_WHAT THE TASK ASKS:_
Each line holding the string "assert" is to be copied from the data.

----------------------------------------

(* ===== verification/Merge.v ===== *)
(** * Merging an update into a stored resource

    Models types/convert/merge/merge.go: how the body of an update request is
    merged into the resource that is stored.  The maps passed in are never
    written to: every function builds a fresh result. *)

From S2P Require Import Prelude GoStrings Values Errors TypeNames Schemas.

Section Merge.
Context `{MapRange}.

Definition isField (k : string) : bool := HasPrefix k "field.cattle.io/".
Definition isProtected (k : string) : bool :=
  negb (negb (Contains k "cattle.io/") || (isField k && negb (bool_decide (k = "field.cattle.io/creatorId")))).

(** copyMap: a fresh map, empty for a nil one. *)
Definition copyMap (src : option obj) : obj :=
  foldl (λ res e, <[e.1 := e.2]> res) ∅ (range (default ∅ src)).

Definition mergeProtected (dest src : option obj) : option obj :=
  match src with
  | None => dest
  | Some srcm =>
      let result := copyMap dest in
      let result := foldl (λ res e, if isProtected e.1 then res else <[e.1 := e.2]> res) result (range srcm) in
      Some (foldl (λ (res : obj) (e : string * value),
                     if isProtected e.1 || isField e.1 then res
                     else match srcm !! e.1 with None => delete e.1 res | Some _ => res end)
              result (range (default ∅ dest)))
  end.

Definition mergeMetadata (dest src : option obj) : obj :=
  let result := copyMap dest in
  let labels := mergeProtected (ToMapInterface (mget dest "labels")) (ToMapInterface (mget src "labels")) in
  let annotations :=
    mergeProtected (ToMapInterface (mget dest "annotations")) (ToMapInterface (mget src "annotations")) in
  <["annotations" := of_map annotations]> (<["labels" := of_map labels]> result).

(** copyMapReplace: on a replace, the fields that may be updated are left out. *)
Definition copyMapReplace (schema : option Schema) (src : option obj) (replace : bool) : obj :=
  foldl (λ res e,
           if match schema with Some sc => replace && Update (field_of sc e.1) | None => false end
           then res else <[e.1 := e.2]> res)
    ∅ (range (default ∅ src)).

Definition isMap (field : string) (schema : option Schema) (schemas : Schemas) : bool :=
  match schema with
  | None => false
  | Some sc =>
      let f := field_of sc field in
      if negb (IsMapType (Type_ f)) then false
      else match Schemas_Schema schemas (Some (Version sc)) (SubType (Type_ f)) with
           | None => true
           | Some _ => false
           end
  end.

(** The internal schema of a schema, when it has one. *)
Definition internal (s : option Schema) : option Schema :=
  s' ← s; match InternalSchema s' with Some i => Some i | None => Some s' end.

Definition getSchema (field parentFieldType : string) (parentSchema schema : option Schema) (schemas : Schemas)
  : string * option Schema :=
  match schema with
  | None =>
      match parentSchema with
      | Some ps =>
          if IsMapType parentFieldType then
            let subType := SubType parentFieldType in
            (subType, internal (Schemas_Schema schemas (Some (Version ps)) subType))
          else ("", None)
      | None => ("", None)
      end
  | Some sc =>
      let fieldType := Type_ (field_of sc field) in
      (fieldType, internal (Schemas_Schema schemas (Some (Version sc)) fieldType))
  end.

(** merge, with the loop of mergeMaps written in it: both recurse into the
    nested maps of [src].  The order of that loop is immaterial, since the turn
    of a key writes that key only. *)
Fixpoint merge (schemas : Schemas) (replace : bool) (src : value)
    (field fieldType : string) (parentSchema schema : option Schema) (dest : value) {struct src} : value :=
  if isMap field schema schemas then src
  else
    let '(fieldType', fieldSchema) := getSchema field fieldType parentSchema schema schemas in
    match src, as_map dest with
    | VNilMap, Some dm => VMap (copyMapReplace fieldSchema dm replace)
    | VMap sm, Some dm =>
        VMap (map_fold (λ k v result,
                <[k := merge schemas replace v k fieldType' schema fieldSchema (mget dm k)]> result)
                (copyMapReplace fieldSchema dm replace) sm)
    | _, _ => src
    end.

Definition mergeMaps (fieldType : string) (parentSchema schema : option Schema) (schemas : Schemas)
    (replace : bool) (dest src : option obj) : obj :=
  map_fold (λ k v result, <[k := merge schemas replace v k fieldType parentSchema schema (mget dest k)]> result)
    (copyMapReplace schema dest replace) (default ∅ src).

Definition UpdateMerge (schema : option Schema) (schemas : Schemas) (dest src : option obj) (replace : bool) : obj :=
  mergeMaps "" None schema schemas replace dest src.

Definition APIUpdateMerge (schema : option Schema) (schemas : Schemas) (dest src : option obj) (replace : bool) : obj :=
  let result := UpdateMerge schema schemas dest src replace in
  let result := match mlookup dest "status" with Some s => <["status" := s]> result | None => result end in
  match mlookup dest "metadata" with
  | Some m => <["metadata" := VMap (mergeMetadata (ToMapInterface m) (ToMapInterface (mget src "metadata")))]> result
  | None => result
  end.

(** ** Lookups *)
Lemma default_lookup (src : option obj) k : default ∅ src !! k = mlookup src k.
Proof. destruct src; simpl; by rewrite ?lookup_empty. Qed.

Lemma copyMap_id src : copyMap src = default ∅ src.
Proof.
  apply map_eq. intros k. unfold copyMap.
  etrans; [exact (range_insert_unless (λ _ _, false) (λ _ v, v) (default ∅ src) ∅ k)|].
  rewrite lookup_empty. by destruct (default ∅ src !! k).
Qed.

Lemma copyMapReplace_lookup schema src replace k :
  copyMapReplace schema src replace !! k
  = match schema with
    | Some sc => if replace && Update (field_of sc k) then None else mlookup src k
    | None => mlookup src k
    end.
Proof.
  etrans; [exact (range_insert_unless
    (λ k' _, match schema with Some sc => replace && Update (field_of sc k') | None => false end)
    (λ _ v, v) (default ∅ src) ∅ k)|].
  rewrite default_lookup, lookup_empty. destruct (mlookup src k), schema as [sc|]; try done.
  by destruct (replace && Update (field_of sc k)).
Qed.

Lemma map_fold_insert_lookup (f : string → value → value) (b m : obj) k :
  map_fold (λ k v r, <[k := f k v]> r) b m !! k = match m !! k with Some v => Some (f k v) | None => b !! k end.
Proof.
  apply (map_fold_weak_ind (λ r m, r !! k = match m !! k with Some v => Some (f k v) | None => b !! k end)).
  - by rewrite lookup_empty.
  - intros i x m' r Hi IH. rewrite !lookup_insert. by case_decide; subst.
Qed.

Lemma mergeMaps_lookup fieldType parent schema schemas replace dest src k :
  mergeMaps fieldType parent schema schemas replace dest src !! k
  = match mlookup src k with
    | Some v => Some (merge schemas replace v k fieldType parent schema (mget dest k))
    | None => copyMapReplace schema dest replace !! k
    end.
Proof.
  unfold mergeMaps.
  etrans; [exact (map_fold_insert_lookup
    (λ k v, merge schemas replace v k fieldType parent schema (mget dest k)) _ _ k)|].
  destruct src as [src|]; simpl; [done|]. by rewrite lookup_empty.
Qed.

Lemma merge_eq schemas replace src field fieldType parent schema dest :
  merge schemas replace src field fieldType parent schema dest
  = if isMap field schema schemas then src
    else match as_map src, as_map dest with
         | Some sm, Some dm =>
             VMap (mergeMaps (getSchema field fieldType parent schema schemas).1 schema
                     (getSchema field fieldType parent schema schemas).2 schemas replace dm sm)
         | _, _ => src
         end.
Proof.
  destruct src; simpl; destruct (isMap field schema schemas); try done;
    destruct (getSchema field fieldType parent schema schemas); try done;
    destruct (as_map dest) as [dm|]; try done.
Qed.
(** One turn of the loop over the input. *)
Definition copyInput (b : Builder) (conv : converter) (schema : Schema) (op : Operation) (result : obj)
    (e : string * value) : res obj :=
  let '(fieldName, v) := e in
  match ResourceFields schema !! fieldName with
  | None => Ok result
  | Some field =>
      if negb (fieldMatchesOp field op) then Ok result
      else
        let wasNull := is_nil v && (Nullable field || is_nil (Default field)) in
        match conv (Type_ field) v op with
        | Err err => Err (WrapFieldAPIError err InvalidFormat fieldName (Error err))
        | Crash => Crash
        | NoFuel => NoFuel
        | Ok v' =>
            if negb (is_nil v') || wasNull then
              _ ← (if negb (IsList op) then
                     match v' with
                     | VList l => check_elements fieldName field l
                     | _ => of_error (CheckFieldCriteria fieldName field v')
                     end
                   else Ok tt);
              let result := <[fieldName := v']> result in
              if IsList op && bool_decide (Type_ field = "date") && negb (is_empty_string v') && negb (edit b) then
                match ToTimestamp v' with
                | inl ts => Ok (<[fieldName +:+ "TS" := VInt64 ts]> result)
                | inr _ => Ok result
                end
              else Ok result
            else Ok result
        end
  end.

Definition copy_meta (k : string) (input : option obj) (result : obj) : obj :=
  if IsAPIObjectEmpty (mget input k) then result else <[k := mget input k]> result.

Definition copyInputs (b : Builder) (conv : converter) (schema : Schema) (input : option obj) (op : Operation) : res obj :=
  result ← foldR (copyInput b conv schema op) (range (default ∅ input)) ∅;
  if IsList op && negb (edit b) && negb (export b)
  then Ok (copy_meta "id" input (copy_meta "type" input result)) else Ok result.

(** ** checkDefaultAndRequired *)
Definition check_field (conv : converter) (op : Operation) (result : obj) (e : string * Field) : res obj :=
  let '(fieldName, field) := e in
  let blank := match result !! fieldName with None => true | Some v => is_empty_string v end in
  let result := if bool_decide (op = OpCreate) && blank && negb (is_nil (Default field))
                then <[fieldName := Default field]> result else result in
  let hasKey := bool_decide (is_Some (result !! fieldName)) in
  _ ← (if bool_decide (op = OpCreate) && fieldMatchesOp field OpCreate && Required field then
         if negb hasKey then Err (NewFieldAPIError MissingRequired fieldName "")
         else if IsArrayType (Type_ field) then
           slice ← convertArray conv (Type_ field) (default VNil (result !! fieldName)) op;
           if bool_decide (length slice = 0%nat) then Err (NewFieldAPIError MissingRequired fieldName "") else Ok tt
         else Ok tt
       else Ok tt);
  if IsList op && fieldMatchesOp field OpList && IsReferenceType (Type_ field) && negb hasKey
  then Ok (<[fieldName := VNil]> result)
  else if IsList op && fieldMatchesOp field OpList && negb hasKey && negb (is_nil (Default field))
  then Ok (<[fieldName := Default field]> result)
  else Ok result.

(** The key under which the edit form shows a field that is not set. *)
Definition edit_key (name : string) (field : Field) : string :=
  let desc := if decide (Description field = "") then "" else Description field +:+ " " in
  "zzz#(" +:+ desc +:+ ")(" +:+ Type_ field +:+ ")" +:+ name.

Definition populate_field (conv : converter) (result : obj) (e : string * Field) : res obj :=
  let '(name, field) := e in
  if negb (Update field) then Ok (if decide (name = "name") then result else delete name result)
  else match result !! name with
       | Some v =>
           if is_nil (Default field) then Ok result
           else eq ← of_go (iface_eq (Default field) v);
                if (eq : bool) then Ok (<[edit_key name field := v]> (delete name result)) else Ok result
       | None =>
           if is_nil (Default field) then
             match conv (Type_ field) VNil OpList with
             | Ok val => Ok (<[edit_key name field := val]> result)
             | Err _ => Ok result
             | Crash => Crash
             | NoFuel => NoFuel
             end
           else Ok (<[edit_key name field := Default field]> result)
       end.
Definition populateMissingFieldsForEdit (conv : converter) (schema : Schema) (result : obj) : res obj :=
  foldR (populate_field conv) (range (ResourceFields schema)) result.

Definition drop_field (conv : converter) (schema : Schema) (result : obj) (e : string * value) : res obj :=
  let '(name, existingVal) := e in
  let field := field_of schema name in
  if negb (Create field) then Ok (delete name result)
  else
    eq ← of_go (iface_eq (Default field) existingVal);
    if (eq : bool) then Ok (delete name result)
    else
      same ← match conv (Type_ field) VNil OpList with
             | Ok val => of_go (iface_eq val existingVal)
             | Err _ => Ok false
             | Crash => Crash
             | NoFuel => NoFuel
             end;
      if (same : bool) || IsAPIObjectEmpty existingVal then Ok (delete name result) else Ok result.
Definition dropDefaultsAndReadOnly (conv : converter) (schema : Schema) (result : obj) : res obj :=
  foldR (drop_field conv schema) (range result) result.

Definition checkDefaultAndRequired (b : Builder) (conv : converter) (schema : Schema) (op : Operation) (result : obj)
  : res obj :=
  result ← foldR (check_field conv op) (range (ResourceFields schema)) result;
  result ← (if IsList op && edit b then populateMissingFieldsForEdit conv schema result else Ok result);
  if IsList op && export b then dropDefaultsAndReadOnly conv schema result else Ok result.

Definition copyFields (b : Builder) (conv : converter) (schema : Schema) (input : option obj) (op : Operation) : res obj :=
  result ← copyInputs b conv schema input op;
  checkDefaultAndRequired b conv schema op result.

Definition construct (b : Builder) (conv : converter) (schema : Schema) (input : option obj) (op : Operation) : res obj :=
  result ← copyFields b conv schema input op;
  if bool_decide (op = OpCreate) || bool_decide (op = OpUpdate) then
    match Validator b schema with
    | Some validate => _ ← of_error (validate result); Ok result
    | None => Ok result
    end
  else Ok result.

Definition convertType (b : Builder) (conv : converter) (fieldType : string) (v : value) (op : Operation) : res value :=
  match Schemas_Schema (BSchemas b) (BVersion b) fieldType with
  | None => Err (NewAPIError InvalidType ("Failed to find type " +:+ fieldType))
  | Some schema =>
      match as_map v with
      | None => Err (NewAPIError InvalidFormat ("Value can not be converted to type " +:+ fieldType +:+ ": " +:+ Sprint v))
      | Some m => r ← construct b conv schema m op; Ok (VMap r)
      end
  end.

(** [fuel] bounds the nesting of the conversions. *)
Fixpoint convert (b : Builder) (fuel : nat) (fieldType : string) (v : value) (op : Operation) : res value :=
  match fuel with
  | O => NoFuel
  | S fuel' =>
      if is_nil v then Ok v
      else if IsMapType fieldType then m ← convertMap (convert b fuel') fieldType v op; Ok (of_map m)
      else if IsArrayType fieldType then l ← convertArray (convert b fuel') fieldType v op; Ok (VList l)
      else if IsReferenceType fieldType then convertReferenceType b fieldType v
      else
        simple ← ConvertSimple fieldType v op;
        match simple with
        | Some v' => Ok v'
        | None => convertType b (convert b fuel') fieldType v op
        end
  end.

Definition Construct (b : Builder) (fuel : nat) (schema : Schema) (input : option obj) (op : Operation) : res obj :=
  construct b (convert b fuel) schema input op.

(** ** Where the fields of a result come from *)

(** The value of the field [k] was converted from the input. *)
Definition from_input (conv : converter) (schema : Schema) (input : option obj) (op : Operation) (k : string) (v : value) : Prop :=
  ∃ f w, ResourceFields schema !! k = Some f ∧ fieldMatchesOp f op = true ∧ mlookup input k = Some w ∧
         conv (Type_ f) w op = Ok v ∧
         (IsList op = false → match v with
                              | VList l => Forall (λ x, x ≠ VNil ∧ CheckFieldCriteria k f x = None) l
                              | _ => CheckFieldCriteria k f v = None
                              end).
(** The time stamp that goes with a date. *)
Definition is_timestamp (schema : Schema) (op : Operation) (k : string) : Prop :=
  IsList op = true ∧ ∃ d f, ResourceFields schema !! d = Some f ∧ Type_ f = "date" ∧ k = d +:+ "TS".

Lemma check_elements_Ok name f l r :
  check_elements name f l = Ok r → Forall (λ x, x ≠ VNil ∧ CheckFieldCriteria name f x = None) l.
Proof.
  unfold check_elements. generalize tt. induction l as [|x l IH]; intros u; simpl; [done|].
  destruct (is_nil x) eqn:Hx; [done|]. destruct (CheckFieldCriteria name f x) eqn:Hc; [done|]. simpl.
  intros Hr. constructor; [|by eapply IH]. split; [by intros ->|done].
Qed.

Lemma copyInput_keys b conv schema input op result k0 w0 result' :
  mlookup input k0 = Some w0 → copyInput b conv schema op result (k0, w0) = Ok result' →
  ∀ k v, result' !! k = Some v → result !! k = Some v ∨ from_input conv schema input op k v ∨ is_timestamp schema op k.
Proof.
  intros Hw. unfold copyInput. destruct (ResourceFields schema !! k0) as [f|] eqn:Hf; [|naive_solver].
  destruct (fieldMatchesOp f op) eqn:Hm; simpl; [|naive_solver].
  destruct (conv (Type_ f) w0 op) as [v'| | |] eqn:Hc; try done.
  destruct (negb (is_nil v') || _); [|naive_solver]. intros (u & Hu & Hr)%bind_Ok k v Hk.
  assert (from_input conv schema input op k0 v') as Hfrom.
  { exists f, w0. split_and!; try done. intros Hl. rewrite Hl in Hu. simpl in Hu.
    destruct v'; try (by eapply check_elements_Ok);
      match goal with |- ?c = None => destruct c; done end. }
  assert ((<[k0 := v']> result) !! k = Some v → result !! k = Some v ∨ from_input conv schema input op k v) as Hins.
  { rewrite lookup_insert. destruct (decide (k0 = k)) as [<-|]; [intros [= <-]; by right|by left]. }
  destruct (IsList op && bool_decide (Type_ f = "date") && _ && _) eqn:Hts; [|naive_solver].
  apply andb_prop in Hts as [[[Hlist Hdate%bool_decide_eq_true]%andb_prop _]%andb_prop _].
  destruct (ToTimestamp v') as [ts|]; [|naive_solver]. injection Hr as <-.
  rewrite lookup_insert in Hk. case_decide as Hd; [|naive_solver].
  right. right. split; [done|]. exists k0, f. done.
Qed.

----------------------------------------

_RESULT OF THE TASK:_
  assert (from_input conv schema input op k0 v') as Hfrom.
  assert ((<[k0 := v']> result) !! k = Some v → result !! k = Some v ∨ from_input conv schema input op k v) as Hins.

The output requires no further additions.